Democrats Spotlight Women’s Health Issues
The issue is figuring prominently in races in Colorado and New Hampshire, where Democratic incumbents are highlighting their differences with Republican challengers.
The Associated Press: Democrats Reprise Pitches For Reproductive Rights
When U.S. Sen. Mark Udall aired the first television ad of his re-election campaign in April, the spot did not list his accomplishments, or otherwise argue why voters should send him back to Washington for a second term. Instead, it went after his challenger, Republican Rep. Cory Gardner, on his opposition to abortion rights. Six months later, Udall and his allies are still filling the airwaves with ads hammering Gardner on abortion. ... It's the most prominent example of how, from Alaska to Florida, reproductive rights have taken center stage in Democratic campaigns (Riccardi, 10/3).
Reuters: In U.S. Senate Battles, Democrats See Votes In Women’s Health
U.S. Senator Jeanne Shaheen walked into a roomful of largely Democratic New Hampshire women voters with a simple pitch: She would be more focused on their issues than her challenger, Scott Brown, the former Republican U.S. senator for Massachusetts. "We need to make sure that women and families understand what the choice here is because this is a close race," Shaheen told supporters after collecting the endorsement of the state chapter of abortion rights activist group NARAL. Shaheen is one of the three Democratic incumbent female U.S. senators up for re-election in November (Malone and Jenkins, 10/6).
Kaiser Health News: Health On The Hill: Republicans Focus On Contraception To Woo Women Voters
Kaiser Health News staff writers Mary Agnes Carey and Julie Rovner discuss a new pitch by Republican candidates to make the birth control pill available without a prescription (10/5).

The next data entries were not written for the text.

(** * verify_attention_only.py: listing the operations of an .et file

    A shallow embedding of the script and of the interpreter services it
    calls (regular-expression search, sorting, sets, counters, the file
    system, standard output), followed by the properties proved about it.

    A Python [str] is a sequence of Unicode code points, modelled as
    [list N]; [bytes] is a list of octets, also held in [N].  The file
    system is a record of what the script can ask of it, every question
    being answered by a value or by the exception the library raises, and
    does not change during a run; paths follow POSIX conventions; writing
    to standard output always succeeds.  A run is summarised by what it printed, which
    files it tried to open and its exit status. *)

From Stdlib Require Import NArith List Ascii String Permutation Sorted Lia.
From stdpp Require Import base option list gmap sets strings sorting pretty.

Local Open Scope N_scope.

(** ** Strings *)

Abbreviation str := (list N).
Abbreviation bytes := (list N).

(** [py "abc"] is the Python string with the code points of the literal. *)
Definition py (s : string) : str :=
  map N_of_ascii (list_ascii_of_string s).

Definition dquote : N := 34.
Definition squote : N := 39.
Definition dot : N := 46.
Definition newline : N := 10.

(** Comparison of two strings, code point by code point ([str.__lt__],
    [str.__le__]). *)
Fixpoint str_leb (a b : str) : bool :=
  match a, b with
  | [], _ => true
  | _ :: _, [] => false
  | x :: a', y :: b' => (x <? y) || ((x =? y) && str_leb a' b')
  end.

Definition str_le (a b : str) : Prop := str_leb a b = true.
Definition str_lt (a b : str) : Prop := str_le a b /\ a <> b.

#[global] Instance str_le_dec a b : Decision (str_le a b).
Proof. unfold str_le. apply _. Defined.

(** [sorted(xs)] on strings. *)
Definition sorted (l : list str) : list str := merge_sort str_le l.

(** [s.endswith(suffix)] *)
Definition endswith (s suffix : str) : bool :=
  bool_decide (drop (length s - length suffix)%nat s = suffix).

(** ** Regular expressions: the fragment of [re] used by the script *)

Module Re.

(** Members of a bracketed class. *)
Inductive item :=
| Chr (c : N)
| Rng (lo hi : N).

(** Things that match exactly one character. *)
Inductive atom :=
| Lit (c : N)
| AnyOf (items : list item)
| NoneOf (items : list item)
| Space.

(** Quantifiers are only ever applied to single-character atoms in the
    three patterns, which keeps the matcher structurally recursive. *)
Inductive regex :=
| Eps
| One (a : atom)
| Opt (a : atom)
| Star (a : atom)
| Plus (a : atom)
| Seq (r1 r2 : regex)
| Alt (r1 r2 : regex)
| Group (r : regex).

(** Simple lower-casing as used by IGNORECASE.  Only the characters whose
    image is an ASCII letter matter for the classes and literals of the
    script (the upper-case ASCII letters, U+0130 and the Kelvin sign
    U+212A); every other character is left alone, which does not change any
    membership test below. *)
Definition lower (c : N) : N :=
  if (65 <=? c) && (c <=? 90) then c + 32
  else if c =? 304 then 105
  else if c =? 8490 then 107
  else c.

(** The interpreter's table of lower-case characters sharing an upper case:
    dotless i (U+0131) counts as i, long s (U+017F) as s. *)
Definition fold_case (c : N) : N :=
  let l := lower c in
  if l =? 305 then 105 else if l =? 383 then 115 else l.

(** [\s] on a [str] pattern. *)
Definition is_space (c : N) : bool :=
  ((9 <=? c) && (c <=? 13)) || ((28 <=? c) && (c <=? 32))
  || (c =? 133) || (c =? 160) || (c =? 5760)
  || ((8192 <=? c) && (c <=? 8202)) || (c =? 8232) || (c =? 8233)
  || (c =? 8239) || (c =? 8287) || (c =? 12288).

Definition range (lo hi : N) : list N :=
  map (fun i => lo + N.of_nat i) (seq 0 (N.to_nat (hi + 1 - lo))).

Definition members (i : item) : list N :=
  match i with
  | Chr c => [c]
  | Rng lo hi => range lo hi
  end.

Definition in_items (ic : bool) (items : list item) (c : N) : bool :=
  if ic
  then existsb (fun x => fold_case x =? fold_case c) (flat_map members items)
  else existsb (fun x => x =? c) (flat_map members items).

Definition test (ic : bool) (a : atom) (c : N) : bool :=
  match a with
  | Lit x => if ic then fold_case x =? fold_case c else x =? c
  | AnyOf items => in_items ic items c
  | NoneOf items => negb (in_items ic items c)
  | Space => is_space c
  end.

(** All the ways a greedy [a*] can consume a prefix of [s], longest
    first: the matched text and what is left. *)
Fixpoint star (p : N -> bool) (s : str) : list (str * str) :=
  match s with
  | c :: s' =>
      if p c
      then map (fun '(m, t) => (c :: m, t)) (star p s') ++ [([], s)]
      else [([], s)]
  | [] => [([], [])]
  end.

Definition one (p : N -> bool) (s : str) : list (str * str) :=
  match s with
  | c :: s' => if p c then [([c], s')] else []
  | [] => []
  end.

Definition plus (p : N -> bool) (s : str) : list (str * str) :=
  match s with
  | c :: s' => if p c then map (fun '(m, t) => (c :: m, t)) (star p s') else []
  | [] => []
  end.

(** A way of matching: the text matched, the text of group 1 if the group
    took part, and the rest of the subject. *)
Definition way : Type := str * option str * str.

Definition no_group (x : str * str) : way := (x.1, None, x.2).

Definition later (g1 g2 : option str) : option str :=
  match g2 with Some _ => g2 | None => g1 end.

(** The backtracking matcher: every way [r] matches at the start of [s],
    in the order in which the interpreter tries them. *)
Fixpoint run (ic : bool) (r : regex) (s : str) : list way :=
  match r with
  | Eps => [([], None, s)]
  | One a => map no_group (one (test ic a) s)
  | Opt a => map no_group (one (test ic a) s ++ [([], s)])
  | Star a => map no_group (star (test ic a) s)
  | Plus a => map no_group (plus (test ic a) s)
  | Seq r1 r2 =>
      flat_map (fun '(m1, g1, s1) =>
        map (fun '(m2, g2, s2) => (m1 ++ m2, later g1 g2, s2)) (run ic r2 s1))
        (run ic r1 s)
  | Alt r1 r2 => run ic r1 s ++ run ic r2 s
  | Group r => map (fun '(m, _, t) => (m, Some m, t)) (run ic r s)
  end.

(** The match the interpreter reports at the start of [s]. *)
Definition match_at (ic : bool) (r : regex) (s : str) : option way :=
  head (run ic r s).

Fixpoint has_group (r : regex) : bool :=
  match r with
  | Group _ => true
  | Seq r1 r2 | Alt r1 r2 => has_group r1 || has_group r2
  | _ => false
  end.

(** Whether [r] can match the empty string. *)
Fixpoint nullable (r : regex) : bool :=
  match r with
  | Eps | Opt _ | Star _ => true
  | One _ | Plus _ => false
  | Seq r1 r2 => nullable r1 && nullable r2
  | Alt r1 r2 => nullable r1 || nullable r2
  | Group r => nullable r
  end.

(** What [findall] reports for one match: group 1 when the pattern has a
    group (the empty string if it took no part), else the whole match. *)
Definition reported (r : regex) (w : way) : str :=
  if has_group r then default [] w.1.2 else w.1.1.

(** Left-to-right scan for non-overlapping matches.  [skip] counts the
    characters still covered by the previous match.  After a match the
    search resumes where it ended; this is the interpreter's behaviour for
    patterns that match no empty string, which is the case of the three
    patterns of the script ([patterns_consume]). *)
Fixpoint scan (ic : bool) (r : regex) (skip : nat) (s : str) : list str :=
  match s with
  | [] =>
      match skip, match_at ic r [] with
      | O, Some w => [reported r w]
      | _, _ => []
      end
  | _ :: s' =>
      match skip with
      | S n => scan ic r n s'
      | O =>
          match match_at ic r s with
          | Some w => reported r w :: scan ic r (pred (length w.1.1)) s'
          | None => scan ic r 0 s'
          end
      end
  end.

(** [re.findall(pattern, string, flags)] *)
Definition findall (ic : bool) (r : regex) (s : str) : list str :=
  scan ic r 0 s.

Definition cat (rs : list regex) : regex := foldr Seq Eps rs.
Definition lits (s : string) : list regex := map (fun c => One (Lit c)) (py s).
Definition word (s : string) : regex := cat (lits s).

End Re.

Import Re.

(** ** The three patterns of [extract_operations] *)

Definition quotes : list item := [Chr dquote; Chr squote].
Definition letters : list item := [Rng 97 122; Rng 65 90].
Definition ident_start : list item := letters ++ [Chr 95].
Definition ident_body : list item := letters ++ [Rng 48 57; Chr 95; Chr dot].

(** Pattern 1, searched with IGNORECASE: the letters n a m e, an optional
    quote (double or single), white space, a colon or an equals sign, white
    space, an optional quote, group 1 = one or more characters other than
    the two quotes, an optional quote. *)
Definition pattern1 : regex :=
  cat (lits "name" ++
       [Opt (AnyOf quotes); Star Space; One (AnyOf [Chr 58; Chr 61]); Star Space;
        Opt (AnyOf quotes); Group (Plus (NoneOf quotes)); Opt (AnyOf quotes)]).

(** Pattern 2: one of a-z A-Z _, then any number of a-z A-Z 0-9 _ and dot,
    then a dot, then one or more of a-z A-Z 0-9 _ and dot. *)
Definition pattern2 : regex :=
  cat [One (AnyOf ident_start); Star (AnyOf ident_body); One (Lit dot);
       Plus (AnyOf ident_body)].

Meanwhile, Republicans continue to make repealing the health law a campaign issue -
CBS News: As Midterm Elections Loom, GOP Continues Pushing Obamacare Repeal
Though Republicans vowed to make the president's health care law a central fixture of the 2014 midterm elections, the issue has recently receded somewhat from the campaign trail, especially as a variety of foreign policy issues move to the fore. The president, for his part, has taken to highlighting what he sees as the law's successes (Miller, 10/4).